Source data Start Marker

#[export] Instance ref_laws : ProtohoggrLaws ref_proto.
Proof.
  split; cbn [Proto.encode_varint Proto.encode_tag Proto.encode_bytes_field Proto.encode_bytes_field_always
    Proto.encode_int64_field Proto.encode_int32_field Proto.zigzag_encode_64 Proto.zigzag_decode_64 Proto.read_tag Proto.read_varint
    Proto.read_varint_i64 Proto.read_varint_u32 Proto.read_sint64 Proto.read_len_delimited Proto.read_raw_field Proto.skip_field
    Proto.packed_sint64 Proto.packed_uint32 Proto.packed_int32 Proto.proto_error Proto.zigzag_encode_32
    Proto.zigzag_decode_32
    Proto.packed_sint32 Proto.packed_bool Proto.encode_packed_sint64 Proto.encode_packed_int32
    Proto.encode_packed_sint32 Proto.encode_packed_bool ref_proto]; try done.
  - intros v Hv. simpl. by rewrite (proj2 (Z.ltb_lt v 128)) by lia.
  - intros v Hv. apply enc_len. unfold is_u in Hv. change (128 ^ Z.of_nat 10) with (2 ^ 70). split; [lia|].
    apply Z.lt_trans with (2 ^ 64); [lia|]. by apply Z.pow_lt_mono_r.
  - intros v Hv. by apply enc_bytes.
  - intros z Hz. unfold zz_enc. destruct (Z.leb_spec 0 z); width.
  - intros z _. apply zz_roundtrip.
  - intros v Hv. unfold zz_dec. destruct (Z.even v); width.
  - intros f w r Hf Hw. unfold read_tag. pose proof (enc_pos 9 (f * 8 + w)).
    destruct (enc 9 (f * 8 + w) ++ r) as [|b c] eqn:He.
    { apply (f_equal length) in He. rewrite length_app in He. cbn [length] in He. lia. }
    rewrite <- He, read_varint_enc by (change (2 ^ 29) with 536870912 in Hf; width). replace ((f * 8 + w) / 8) with f by dlia. by replace ((f * 8 + w) mod 8) with w by dlia.
  - intros [|b c] t c'; simpl; [done|]. destruct (read_varint (b :: c)) as [[v c1]|] eqn:Hv; [|done].
    intros [= _ <-]. by apply read_varint_shorter in Hv.
  - intros v r Hv. by apply read_varint_enc.
  - intros c v c' Hr. unfold read_varint. by rewrite Hr.
  - intros c Hr. exists tt. unfold read_varint. by rewrite Hr.
  - intros c v c' Hr. unfold skip_field. simpl Z.eqb. cbv iota. by rewrite Hr.
  - intros d r Hd. unfold read_len. rewrite read_varint_enc.
    + rewrite (proj2 (Z.leb_le _ _)) by (unfold blen; rewrite length_app; lia). unfold blen.
      by rewrite Nat2Z.id, take_app_length, drop_app_length.
    + unfold fits, blen in *. change (2 ^ 63) with 9223372036854775808 in Hd. width.
  - apply read_len_split.
  - intros w c d c'. unfold read_raw. destruct (skip_field w c) as [c1|] eqn:Hs; [|done].
    intros [= <- <-]. apply skip_field_shorter in Hs as [h ->].
    by rewrite length_app, Nat.add_sub, take_app_length.
  - apply skip_field_shorter.
  - intros z Hz. unfold zz_enc. destruct (Z.leb_spec 0 z); width.
  - intros z _. apply zz_roundtrip.
  - intros c. apply packed_drains.
  - intros c. apply packed_drains.
  - intros c. apply packed_drains.
  - intros c. apply packed_drains.
  - intros c. apply packed_drains.
  - intros c. destruct (read_varint c) as [[v c']|e]; [|by exists e]. destruct (v <=? u32_max); [done|by exists tt].
Qed.

End RefProto.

Source data End Marker

What is needed: From the data above, return every line from the line that has "- intros c Hr." up to and including the line that has "by rewrite length_app, Nat.add_sub, take_app_length.", exactly.

Written response:
  - intros c Hr. exists tt. unfold read_varint. by rewrite Hr.
  - intros c v c' Hr. unfold skip_field. simpl Z.eqb. cbv iota. by rewrite Hr.
  - intros d r Hd. unfold read_len. rewrite read_varint_enc.
    + rewrite (proj2 (Z.leb_le _ _)) by (unfold blen; rewrite length_app; lia). unfold blen.
      by rewrite Nat2Z.id, take_app_length, drop_app_length.
    + unfold fits, blen in *. change (2 ^ 63) with 9223372036854775808 in Hd. width.
  - apply read_len_split.
  - intros w c d c'. unfold read_raw. destruct (skip_field w c) as [c1|] eqn:Hs; [|done].
    intros [= <- <-]. apply skip_field_shorter in Hs as [h ->].
    by rewrite length_app, Nat.add_sub, take_app_length.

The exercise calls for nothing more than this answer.